Source material section start

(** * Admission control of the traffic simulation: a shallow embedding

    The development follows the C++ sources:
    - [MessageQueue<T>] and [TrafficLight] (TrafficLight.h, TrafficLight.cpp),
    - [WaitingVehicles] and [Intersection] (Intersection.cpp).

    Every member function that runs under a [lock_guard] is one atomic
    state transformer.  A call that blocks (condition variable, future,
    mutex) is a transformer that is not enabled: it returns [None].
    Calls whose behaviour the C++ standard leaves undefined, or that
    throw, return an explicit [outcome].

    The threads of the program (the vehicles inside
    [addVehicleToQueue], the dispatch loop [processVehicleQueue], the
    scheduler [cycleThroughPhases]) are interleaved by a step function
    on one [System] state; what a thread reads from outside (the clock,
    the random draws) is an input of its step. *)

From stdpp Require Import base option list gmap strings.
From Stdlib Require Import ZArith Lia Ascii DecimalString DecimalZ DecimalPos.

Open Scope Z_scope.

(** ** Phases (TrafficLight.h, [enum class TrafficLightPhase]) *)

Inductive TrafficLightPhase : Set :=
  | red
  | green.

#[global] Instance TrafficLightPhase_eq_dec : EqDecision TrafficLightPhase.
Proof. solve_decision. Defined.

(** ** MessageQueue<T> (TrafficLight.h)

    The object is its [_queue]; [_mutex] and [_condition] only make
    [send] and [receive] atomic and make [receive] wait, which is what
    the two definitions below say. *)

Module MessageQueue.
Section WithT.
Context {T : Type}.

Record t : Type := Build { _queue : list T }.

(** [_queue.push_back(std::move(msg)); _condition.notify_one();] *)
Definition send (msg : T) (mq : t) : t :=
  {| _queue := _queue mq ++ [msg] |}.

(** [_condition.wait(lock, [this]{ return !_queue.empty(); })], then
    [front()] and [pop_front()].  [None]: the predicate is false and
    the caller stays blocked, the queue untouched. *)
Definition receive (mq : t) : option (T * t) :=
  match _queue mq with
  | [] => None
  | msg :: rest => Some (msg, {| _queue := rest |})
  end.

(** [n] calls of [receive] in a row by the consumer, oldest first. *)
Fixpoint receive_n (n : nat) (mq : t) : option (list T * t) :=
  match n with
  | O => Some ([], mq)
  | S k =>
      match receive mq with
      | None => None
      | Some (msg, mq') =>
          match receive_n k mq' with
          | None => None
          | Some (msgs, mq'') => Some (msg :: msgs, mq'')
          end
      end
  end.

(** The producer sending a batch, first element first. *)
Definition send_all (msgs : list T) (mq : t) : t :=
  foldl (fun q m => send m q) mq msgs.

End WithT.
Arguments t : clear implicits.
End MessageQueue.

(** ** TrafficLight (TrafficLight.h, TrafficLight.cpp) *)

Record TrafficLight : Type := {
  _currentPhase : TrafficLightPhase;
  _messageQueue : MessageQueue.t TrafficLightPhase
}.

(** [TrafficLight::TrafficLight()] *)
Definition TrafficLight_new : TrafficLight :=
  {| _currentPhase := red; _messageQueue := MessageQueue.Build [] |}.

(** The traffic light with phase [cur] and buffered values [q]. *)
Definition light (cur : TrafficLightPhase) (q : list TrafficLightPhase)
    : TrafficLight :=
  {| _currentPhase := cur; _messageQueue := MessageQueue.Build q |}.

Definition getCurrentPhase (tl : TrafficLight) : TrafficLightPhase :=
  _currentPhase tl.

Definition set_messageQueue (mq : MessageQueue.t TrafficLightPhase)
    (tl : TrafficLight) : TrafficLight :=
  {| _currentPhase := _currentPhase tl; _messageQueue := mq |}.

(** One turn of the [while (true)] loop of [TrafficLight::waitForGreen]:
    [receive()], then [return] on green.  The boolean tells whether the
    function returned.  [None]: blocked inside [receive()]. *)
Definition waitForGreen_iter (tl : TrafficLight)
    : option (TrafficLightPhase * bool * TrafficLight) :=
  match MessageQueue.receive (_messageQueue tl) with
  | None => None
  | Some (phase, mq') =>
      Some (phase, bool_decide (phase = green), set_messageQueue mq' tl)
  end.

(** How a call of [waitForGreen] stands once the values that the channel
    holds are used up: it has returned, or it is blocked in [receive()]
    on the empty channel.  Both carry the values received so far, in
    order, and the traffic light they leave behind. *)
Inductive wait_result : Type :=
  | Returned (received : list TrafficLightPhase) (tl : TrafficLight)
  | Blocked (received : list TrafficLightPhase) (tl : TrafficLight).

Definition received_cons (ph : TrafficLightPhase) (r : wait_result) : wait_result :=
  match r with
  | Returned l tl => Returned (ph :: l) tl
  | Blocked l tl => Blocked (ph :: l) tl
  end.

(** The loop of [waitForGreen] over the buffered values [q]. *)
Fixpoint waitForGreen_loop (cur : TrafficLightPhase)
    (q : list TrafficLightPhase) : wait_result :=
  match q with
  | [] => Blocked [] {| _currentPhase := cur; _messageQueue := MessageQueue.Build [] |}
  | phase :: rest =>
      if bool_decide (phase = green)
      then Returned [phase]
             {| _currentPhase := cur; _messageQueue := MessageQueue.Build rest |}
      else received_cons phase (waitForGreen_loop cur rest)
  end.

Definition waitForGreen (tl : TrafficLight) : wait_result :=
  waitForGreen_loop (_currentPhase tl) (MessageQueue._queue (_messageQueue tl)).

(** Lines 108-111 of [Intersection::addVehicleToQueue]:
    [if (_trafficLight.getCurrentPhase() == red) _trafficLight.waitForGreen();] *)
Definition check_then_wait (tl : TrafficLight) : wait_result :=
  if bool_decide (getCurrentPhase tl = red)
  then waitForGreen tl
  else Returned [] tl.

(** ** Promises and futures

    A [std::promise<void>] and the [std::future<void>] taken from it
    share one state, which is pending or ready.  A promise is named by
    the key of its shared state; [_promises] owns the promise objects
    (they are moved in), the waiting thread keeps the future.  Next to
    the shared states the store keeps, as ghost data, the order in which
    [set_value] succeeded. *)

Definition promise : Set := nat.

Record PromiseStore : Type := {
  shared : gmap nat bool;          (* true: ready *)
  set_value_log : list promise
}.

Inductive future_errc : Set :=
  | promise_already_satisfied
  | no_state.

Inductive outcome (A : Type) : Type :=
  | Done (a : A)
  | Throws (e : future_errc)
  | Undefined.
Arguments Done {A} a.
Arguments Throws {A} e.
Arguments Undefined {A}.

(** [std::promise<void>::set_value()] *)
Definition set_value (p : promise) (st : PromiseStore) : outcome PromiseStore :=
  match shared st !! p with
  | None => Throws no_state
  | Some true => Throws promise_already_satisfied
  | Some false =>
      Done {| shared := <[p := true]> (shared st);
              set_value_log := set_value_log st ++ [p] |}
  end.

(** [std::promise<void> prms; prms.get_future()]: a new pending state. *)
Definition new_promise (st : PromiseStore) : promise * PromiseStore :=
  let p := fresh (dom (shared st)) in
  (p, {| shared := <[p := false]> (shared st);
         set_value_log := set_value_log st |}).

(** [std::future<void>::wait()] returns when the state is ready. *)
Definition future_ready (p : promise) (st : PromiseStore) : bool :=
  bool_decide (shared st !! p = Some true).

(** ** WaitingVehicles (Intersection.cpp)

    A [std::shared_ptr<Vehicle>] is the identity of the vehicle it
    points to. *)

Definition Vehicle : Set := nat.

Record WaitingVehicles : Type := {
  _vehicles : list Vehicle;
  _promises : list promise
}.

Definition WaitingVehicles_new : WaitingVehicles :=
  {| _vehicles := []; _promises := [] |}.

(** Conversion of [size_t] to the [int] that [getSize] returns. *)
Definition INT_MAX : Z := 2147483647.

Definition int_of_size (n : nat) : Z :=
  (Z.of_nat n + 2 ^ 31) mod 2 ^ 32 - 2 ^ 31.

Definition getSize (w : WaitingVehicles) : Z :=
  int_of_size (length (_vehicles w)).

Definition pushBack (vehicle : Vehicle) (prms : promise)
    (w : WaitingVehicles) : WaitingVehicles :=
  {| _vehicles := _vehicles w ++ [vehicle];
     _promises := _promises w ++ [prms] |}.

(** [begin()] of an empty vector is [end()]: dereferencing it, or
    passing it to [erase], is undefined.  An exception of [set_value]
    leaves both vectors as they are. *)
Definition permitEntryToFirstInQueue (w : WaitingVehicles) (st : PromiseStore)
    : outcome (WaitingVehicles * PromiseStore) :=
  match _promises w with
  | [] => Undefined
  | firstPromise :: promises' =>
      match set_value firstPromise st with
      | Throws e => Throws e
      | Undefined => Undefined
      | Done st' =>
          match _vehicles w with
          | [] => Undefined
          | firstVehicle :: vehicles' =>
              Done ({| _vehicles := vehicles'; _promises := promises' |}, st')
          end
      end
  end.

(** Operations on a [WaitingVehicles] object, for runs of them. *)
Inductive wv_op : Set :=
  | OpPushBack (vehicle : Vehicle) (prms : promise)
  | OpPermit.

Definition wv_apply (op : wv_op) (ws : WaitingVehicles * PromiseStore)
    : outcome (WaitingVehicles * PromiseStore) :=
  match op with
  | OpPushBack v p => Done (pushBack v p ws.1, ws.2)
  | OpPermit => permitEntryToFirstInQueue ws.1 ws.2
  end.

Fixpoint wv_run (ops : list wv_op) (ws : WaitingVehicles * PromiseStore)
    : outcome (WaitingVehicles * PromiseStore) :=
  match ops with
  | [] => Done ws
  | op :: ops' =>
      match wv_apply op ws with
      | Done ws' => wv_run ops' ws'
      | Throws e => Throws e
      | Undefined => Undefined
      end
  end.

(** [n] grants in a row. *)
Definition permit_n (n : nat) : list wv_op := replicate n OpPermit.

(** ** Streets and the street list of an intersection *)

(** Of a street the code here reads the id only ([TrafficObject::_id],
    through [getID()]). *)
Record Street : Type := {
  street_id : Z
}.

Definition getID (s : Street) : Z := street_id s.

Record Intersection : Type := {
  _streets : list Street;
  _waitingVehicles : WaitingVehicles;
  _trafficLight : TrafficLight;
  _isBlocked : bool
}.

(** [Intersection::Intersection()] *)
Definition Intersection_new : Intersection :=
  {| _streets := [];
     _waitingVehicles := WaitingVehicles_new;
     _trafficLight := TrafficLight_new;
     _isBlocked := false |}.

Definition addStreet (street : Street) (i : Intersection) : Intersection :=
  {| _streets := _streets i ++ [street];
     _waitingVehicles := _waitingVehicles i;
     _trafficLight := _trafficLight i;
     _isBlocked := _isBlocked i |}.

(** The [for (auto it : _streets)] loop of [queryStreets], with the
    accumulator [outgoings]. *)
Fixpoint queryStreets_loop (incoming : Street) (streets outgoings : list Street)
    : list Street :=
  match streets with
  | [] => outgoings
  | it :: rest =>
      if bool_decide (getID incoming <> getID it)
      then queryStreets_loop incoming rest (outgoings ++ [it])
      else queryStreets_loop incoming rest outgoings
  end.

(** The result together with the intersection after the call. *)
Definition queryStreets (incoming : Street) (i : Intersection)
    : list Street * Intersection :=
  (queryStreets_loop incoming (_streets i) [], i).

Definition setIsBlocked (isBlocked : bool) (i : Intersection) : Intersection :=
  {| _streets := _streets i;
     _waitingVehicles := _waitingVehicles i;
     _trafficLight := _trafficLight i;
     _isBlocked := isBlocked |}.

Source material section end

Work instruction :: If a line in the entries contains "returns", copy it.

Reply to the exercise ::
    mutex) is a transformer that is not enabled: it returns [None].
(** [std::future<void>::wait()] returns when the state is ready. *)
(** Conversion of [size_t] to the [int] that [getSize] returns. *)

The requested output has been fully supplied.